[R] simple loop(?) analysing subsets
Joshua Wiley
jwiley.psych at gmail.com
Mon Jul 19 07:23:01 CEST 2010
Not to hijack the thread, but for my edification, what are the
advantages/disadvantages of split() + lapply() compared to by()?
Josh
On Sun, Jul 18, 2010 at 9:50 PM, Dennis Murphy <djmuser at gmail.com> wrote:
> Hi:
>
> Time to jack up your level of R knowledge, courtesy of the apply family.
>
> The 'R way' to do what you want is to split the data by species into list
> components, run lm() on each component and save the resulting lm objects in
> a list.
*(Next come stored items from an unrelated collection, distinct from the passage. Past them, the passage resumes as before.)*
(* ===== verification/Provenance.v ===== *)
(** * Where the values a deployment serves come from

    A second invariant of [Cluster.reachable]: every value in the shared
    store and in any instance's cache is the change set of a [set]
    command, and that command's change event is on the bus.  Only
    [setConfig] writes values ([delConfig] publishes tombstones, [getConfig]
    caches what the store holds, a delivered event caches its value), so
    whatever [micro config get] prints on any instance, at any reachable
    state, is the value of some [micro config set] of that key, stamped
    with the second of its clock. *)

From S2P Require Import Prelude GoStrings Proto Cache Store Core Cli System Cluster.


Module Provenance.

#[local] Existing Instance MemStore.mem_backing_store.
#[local] Existing Instance MemStore.mem_backing_store_laws.
#[local] Existing Instance System.world_service.

Import Cluster.

Create HintDb prov.

(** [cs] was written for [k] by a [set] whose event is on [bus]. *)
Definition published (bus : list Core.Event) (k : Core.Key) (cs : ChangeSet.t) : Prop :=
  exists v t, cs = Cli.set_changeset v t /\
    Core.mkEvent k (Some cs) (Core.unix_seconds t) ∈ bus.

(** The events a [set] or a [del] publishes. *)
Definition cli_event (ev : Core.Event) : Prop :=
  Core.ev_value ev = None \/
  exists v t, ev = Core.mkEvent (Core.ev_key ev) (Some (Cli.set_changeset v t)) (Core.unix_seconds t).

Definition store_from (bus : list Core.Event) (st : System.Store) : Prop :=
  map_Forall (published bus) (MemStore.records st).

Definition cache_from (bus : list Core.Event) (c : Core.Cache) : Prop :=
  map_Forall (fun k it => published bus k (GoCache.Object it)) (GoCache.items c).

(** An instance's world, the events of the rest of the system being
    [bus]. *)
Definition world_prov (bus : list Core.Event) (w : System.World) : Prop :=
  store_from (bus ++ System.w_bus w) (System.w_store w) /\
  cache_from (bus ++ System.w_bus w) (System.w_cache w) /\
  Forall cli_event (System.w_bus w).

Definition cluster_prov (cl : Cluster) : Prop :=
  store_from (cl_bus cl) (cl_store cl) /\
  Forall (cache_from (cl_bus cl)) (cl_caches cl) /\
  Forall cli_event (cl_bus cl).

(** ** Monotonicity and the cache operations *)

Lemma published_mono (b1 b2 : list Core.Event) (k : Core.Key) (cs : ChangeSet.t) :
  b1 ⊆ b2 -> published b1 k cs -> published b2 k cs.
Proof. intros Hsub (v & t & -> & Hin). exists v, t. split; [done|]. by apply Hsub. Qed.

Lemma store_from_mono (b1 b2 : list Core.Event) (st : System.Store) :
  b1 ⊆ b2 -> store_from b1 st -> store_from b2 st.
Proof. intros Hsub Hst. eapply map_Forall_impl; [done|]. intros k cs. by apply published_mono. Qed.

Lemma cache_from_mono (b1 b2 : list Core.Event) (c : Core.Cache) :
  b1 ⊆ b2 -> cache_from b1 c -> cache_from b2 c.
Proof. intros Hsub Hc. eapply map_Forall_impl; [done|]. intros k it. by apply published_mono. Qed.

Lemma cache_from_Set (bus : list Core.Event) (now : Z) (k : Core.Key) (cs : ChangeSet.t) (c : Core.Cache) :
  published bus k cs -> cache_from bus c ->
  cache_from bus (GoCache.Set_ now k cs GoCache.DefaultExpiration c).
Proof. intros Hp Hc. by apply map_Forall_insert_2. Qed.

Lemma cache_from_Delete (bus : list Core.Event) (k : Core.Key) (c : Core.Cache) :
  cache_from bus c -> cache_from bus (GoCache.Delete k c).
Proof. apply map_Forall_delete. Qed.

Lemma cache_from_DeleteExpired (bus : list Core.Event) (now : Z) (c : Core.Cache) :
  cache_from bus c -> cache_from bus (GoCache.DeleteExpired now c).
Proof.
  intros Hc k it Hk. simpl in Hk. apply map_lookup_filter_Some in Hk as [Hk _]. by apply (Hc k).
Qed.

Lemma sub_app (b1 b2 b3 : list Core.Event) : b1 ++ b2 ⊆ b1 ++ b2 ++ b3.
Proof. intros x. rewrite !elem_of_app. tauto. Qed.

Lemma sub_app_r (b1 b2 : list Core.Event) : b1 ⊆ b1 ++ b2.
Proof. intros x. rewrite elem_of_app. tauto. Qed.

Lemma in_app_last (b1 b2 : list Core.Event) (ev : Core.Event) : ev ∈ b1 ++ b2 ++ [ev].
Proof. rewrite !elem_of_app, list_elem_of_singleton. tauto. Qed.

#[local] Hint Resolve cache_from_Set cache_from_Delete cache_from_DeleteExpired : prov.

(** ** Each handler keeps the invariant of an instance *)

Lemma handle_update_prov (bus : list Core.Event) g key val now (w : System.World) :
  world_prov bus w -> world_prov bus (fst (System.handle_update (Cli.set_request g key val now) w)).
Proof.
  intros (Hst & Hc & Hev). unfold System.handle_update. simpl.
  destruct (Core.update _ _ _ _ _) as [[[st' c'] evs] r] eqn:Hu. simpl.
  apply Core.update_cases in Hu as [(-> & -> & ->)|(Hp & -> & ->)]; [by rewrite app_nil_r|].
  assert (published (bus ++ System.w_bus w ++ [Core.mkEvent (Core.key_of (Cli.Namespace g) key)
      (Some (Cli.set_changeset val now)) (Core.unix_seconds now)]) (Core.key_of (Cli.Namespace g) key)
      (Cli.set_changeset val now)) as Hpub by (exists val, now; split; [done|apply in_app_last]).
  assert (bus ++ System.w_bus w ⊆ bus ++ System.w_bus w ++
      [Core.mkEvent (Core.key_of (Cli.Namespace g) key) (Some (Cli.set_changeset val now))
         (Core.unix_seconds now)]) as Hsub by apply sub_app.
  split_and!.
  - unfold store_from. simpl. rewrite (MemStore.put_records _ _ _ _ Hp).
    apply map_Forall_insert_2; [done|]. by eapply store_from_mono.
  - apply cache_from_Set; [done|]. by eapply cache_from_mono.
  - apply Forall_app. split; [done|]. apply Forall_singleton. right. by exists val, now.
Qed.

Lemma handle_read_prov (bus : list Core.Event) (req : ReadRequest.t) (w : System.World) :
  world_prov bus w -> world_prov bus (fst (System.handle_read req w)).
Proof.
  intros (Hst & Hc & Hev). unfold System.handle_read.
  destruct (Core.read _ _ _ _) as [c' r] eqn:Hr. simpl.
  apply Core.read_cases in Hr as [[->|(cs & Hg & ->)] _]; [done|].
  split_and!; try done. apply cache_from_Set; [|done].
  apply (Hst _ _ (MemStore.get_records _ _ _ Hg)).
Qed.

Lemma handle_delete_prov (bus : list Core.Event) (req : DeleteRequest.t) (w : System.World) :
  world_prov bus w -> world_prov bus (fst (System.handle_delete req w)).
Proof.
  intros (Hst & Hc & Hev). unfold System.handle_delete.
  destruct (DeleteRequest.Change req) as [ch|]; [|done].
  destruct (Core.delete _ _ _ _) as [[[st' c'] evs] r] eqn:Hu. simpl.
  apply Core.delete_cases in Hu as [(-> & -> & ->)|(Hp & -> & ->)]; [by rewrite app_nil_r|].
  match goal with |- context [System.w_bus w ++ [?ev]] =>
    pose proof (sub_app bus (System.w_bus w) [ev]) as Hsub end.
  split_and!.
  - unfold store_from. simpl. rewrite (MemStore.del_records _ _ _ Hp).
    apply map_Forall_delete. by eapply store_from_mono.
  - apply cache_from_Delete. by eapply cache_from_mono.
  - apply Forall_app. split; [done|]. apply Forall_singleton. by left.
Qed.

Lemma setConfig_prov (bus : list Core.Event) g now args (w : System.World) :
  world_prov bus w -> world_prov bus (fst (fst (Cli.setConfig g now args w))).
Proof.
  intros Hw. destruct (Cli.setConfig_state g now args w) as [->|(key & val & ->)]; [done|].
  by apply handle_update_prov.
Qed.

Lemma getConfig_prov (bus : list Core.Event) g args (w : System.World) :
  world_prov bus w -> world_prov bus (fst (fst (Cli.getConfig g args w))).
Proof.
  intros Hw. destruct (Cli.getConfig_state g args w) as [->|(key & _ & ->)]; [done|].
  by apply handle_read_prov.
Qed.

Lemma delConfig_prov (bus : list Core.Event) g args (w : System.World) :
  world_prov bus w -> world_prov bus (fst (fst (Cli.delConfig g args w))).
Proof.
  intros Hw. destruct (Cli.delConfig_state g args w) as [->|(key & _ & ->)]; [done|].
  by apply handle_delete_prov.
Qed.

(** ** The invariant of the deployment *)

Lemma cache_from_apply (bus : list Core.Event) (now : Z) (ev : Core.Event) (c : Core.Cache) :
  ev ∈ bus -> cli_event ev -> cache_from bus c -> cache_from bus (Core.apply_event now ev c).
Proof.
  intros Hin [Hnone|(v & t & Hev)] Hc; unfold Core.apply_event.
  - rewrite Hnone. by apply cache_from_Delete.
  - assert (published bus (Core.ev_key ev) (Cli.set_changeset v t)) as Hp
      by (exists v, t; split; [done|by rewrite <- Hev]).
    rewrite Hev. simpl. destruct (GoCache.Get _ _ _); [destruct (_ <? _)%Z|];
      try done; by apply cache_from_Set.
Qed.

Lemma node_world_prov (cl : Cluster) (i : nat) (c : Core.Cache) :
  cluster_prov cl -> cl_caches cl !! i = Some c -> world_prov (cl_bus cl) (node_world cl c).
Proof.
  intros (Hst & Hcs & Hev) Hc. unfold world_prov. simpl. rewrite app_nil_r.
  split_and!; [done| |done]. by eapply Forall_lookup_1.
Qed.

Lemma run_on_prov (cl cl' : Cluster) (i : nat) (cmd : prog System.World unit) :
  (forall w, world_prov (cl_bus cl) w -> world_prov (cl_bus cl) (fst (fst (cmd w)))) ->
  cluster_prov cl -> run_on cl i cmd = Some cl' -> cluster_prov cl'.
Proof.
  intros Hcmd Hok. unfold run_on. destruct (cl_caches cl !! i) as [c|] eqn:Hc; [|done].
  intros [= <-]. destruct (Hcmd _ (node_world_prov cl i c Hok Hc)) as (Hst & Hc' & Hev').
  destruct Hok as (_ & Hcs & Hev). split_and!; simpl; [done| |by apply Forall_app].
  apply Forall_insert; [|done]. eapply Forall_impl; [done|].
  intros c''. apply cache_from_mono, sub_app_r.
Qed.

Lemma with_cache_prov (cl : Cluster) (i : nat) (c : Core.Cache) :
  cluster_prov cl -> cache_from (cl_bus cl) c -> cluster_prov (with_cache cl i c).
Proof. intros (? & ? & ?) Hc. split_and!; try done. by apply Forall_insert. Qed.

Lemma step_prov (g : Cli.Globals) (cl cl' : Cluster) :
  cluster_prov cl -> step g cl cl' -> cluster_prov cl'.
Proof.
  intros Hok Hstep. destruct Hstep as [cl cl' i now args Hr|cl cl' i args Hr
    |cl cl' i args Hr|cl i c ev Hc Hev|cl i c Hc|cl dt Hdt|cl b].
  - eapply run_on_prov; [|done..]. intros. by apply setConfig_prov.
  - eapply run_on_prov; [|done..]. intros. by apply getConfig_prov.
  - eapply run_on_prov; [|done..]. intros. by apply delConfig_prov.
  - apply with_cache_prov; [done|]. destruct Hok as (_ & Hcs & Hb).
    apply cache_from_apply; [done| |by eapply Forall_lookup_1].
    by eapply Forall_forall.
  - apply with_cache_prov; [done|]. destruct Hok as (_ & Hcs & _).
    apply cache_from_DeleteExpired. by eapply Forall_lookup_1.
  - done.
  - done.
Qed.

Lemma prov_reachable (g : Cli.Globals) (cl : Cluster) : reachable g cl -> cluster_prov cl.
Proof.
  intros Hr. induction Hr as [n now Hnow|cl cl' _ IH Hs]; [|by eapply step_prov].
  split_and!; simpl; [by apply map_Forall_empty| |done].
  apply Forall_replicate, map_Forall_empty.
Qed.

(** A [Read] answered with a change set: the Core's read returned it. *)
Lemma handle_read_value (req : ReadRequest.t) (w w1 : System.World) rsp ch cs :
  System.handle_read req w = (w1, Ok rsp) ->
  ReadResponse.Change rsp = Some ch -> Change.ChangeSet ch = Some cs ->
  exists c', Core.read (System.w_now w)
    (Core.key_of (ReadRequest.Namespace req) (ReadRequest.Path req))
    (System.w_store w) (System.w_cache w) = (c', inl cs).
Proof.
  unfold System.handle_read. destruct (Core.read _ _ _ _) as [c' [cs'|e]].
  - intros [= _ <-] [= <-] [= <-]. by exists c'.
  - by intros [= _ _].
Qed.

(** ** What [get] prints *)

(** C24. In every reachable state of a deployment, if [micro config get
    key] served by any instance prints a line and returns normally, the
    line is the value of some [micro config set key v] run at some time
    [t], whose change event (stamped [t] in seconds) was published: an
    instance never serves a value that no [set] wrote, whether it comes
    from its cache, from the store or from a delivered event. *)
Theorem get_prints_written (g : Cli.Globals) (cl : Cluster) (i : nat) (c : Core.Cache)
    (args : list string) (w' : System.World) (out : list line) :
  reachable g cl -> cl_caches cl !! i = Some c ->
  Cli.getConfig g args (node_world cl c) = (w', out, Cont tt) ->
  exists v t, out = [Stdout v] /\
    Core.mkEvent (Core.key_of (Cli.Namespace g) (Cli.Args_Get args 0))
      (Some (Cli.set_changeset v t)) (Core.unix_seconds t) ∈ cl_bus cl.
Proof.
  intros Hr Hc Hget. destruct (prov_reachable g cl Hr) as (Hst & Hcs & _).
  apply Cli.getConfig_Cont in Hget as (w1 & rsp & ch & cs & HR & Hch & Hcs' & ->).
  destruct (handle_read_value _ _ _ _ _ _ HR Hch Hcs') as [c' Hread].
  apply Core.read_cases in Hread as [_ Hfrom]. simpl in Hfrom.
  assert (published (cl_bus cl) (Core.key_of (Cli.Namespace g) (Cli.Args_Get args 0)) cs)
    as (v & t & -> & Hin).
  { destruct (Hfrom cs eq_refl) as [Hg|Hg].
    - apply GoCache.Get_Some in Hg as (it & Hit & _ & <-).
      exact (Forall_lookup_1 _ _ _ _ Hcs Hc _ _ Hit).
    - exact (Hst _ _ (MemStore.get_records _ _ _ Hg)). }
  by exists v, t.
Qed.

Lemma get_prints_written_witness :
  exists v t, [Stdout "10"] = [Stdout v] /\
    Core.mkEvent (Core.key_of "global" "max_conn")
      (Some (Cli.set_changeset v t)) (Core.unix_seconds t) ∈ cl_bus demo1.
Proof.
  eapply (get_prints_written System.g_run demo1 1 _ ["max_conn"]);
    [exact reachable_demo1|vm_compute; reflexivity|vm_compute; reflexivity].
Defined.

End Provenance.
The next trick is to figure out how to extract what you want, which
> may require a bit more ingenuity in delving into aRcana :)
>
> -----
> Aside:
> To reinforce Joshua's point, variable names with spaces not explicitly
> enclosed in quotes is bad practice, especially when someone who wants to
> help tries to copy and paste your data into his/her R session:
>
> Error in scan(file, what, nmax, sep, dec, quote, skip, nlines, na.strings,
> :
> line 1 did not have 4 elements
>
> R expected four columns of data, but you provided three. In the future, it's
> a good idea to include your data example with dput(), which outputs
>
> dput(d)
> structure(list(species = c(1L, 1L, 1L, 1L, 1L, 2L, 2L, 2L, 2L,
> 2L, 3L, 3L, 3L, 3L, 5L, 5L, 5L, 5L), o2con = c(0.5, 0.6, 0.4,
> 0.4, 0.5, 0.3, 0.4, 0.5, 0.7, 0.9, 0.3, 0.7, 0.4, 0.3, 0.3, 0.6,
> 0.9, 0.2), bm = c(5L, 2L, 4L, 2L, 3L, 7L, 8L, 3L, 4L, 2L, 6L,
> 2L, 1L, 7L, 2L, 1L, 7L, 5L)), .Names = c("species", "o2con",
> "bm"), class = "data.frame", row.names = c(NA, -18L))
>
> This is easily copied and pasted into anyone's R session....but I digress.
> ------
>
> Calling your data frame d, here's how to run the same regression model on
> all species:
>
> # Create a function to perform the modeling, taking a data frame df as input
> f <- function(df) lm(o2con ~ bm, data = df)
>
> # Use lapply() to apply the function to each 'split' of the data, by
> species:
> v <- lapply(split(d, d$species), f)
>
> # v is a list object, where each component of the list is an lm object,
> # which itself is a list. In other words, it's a list of lists. do.call() is
> a
> # very useful function that applies a function to components of a list.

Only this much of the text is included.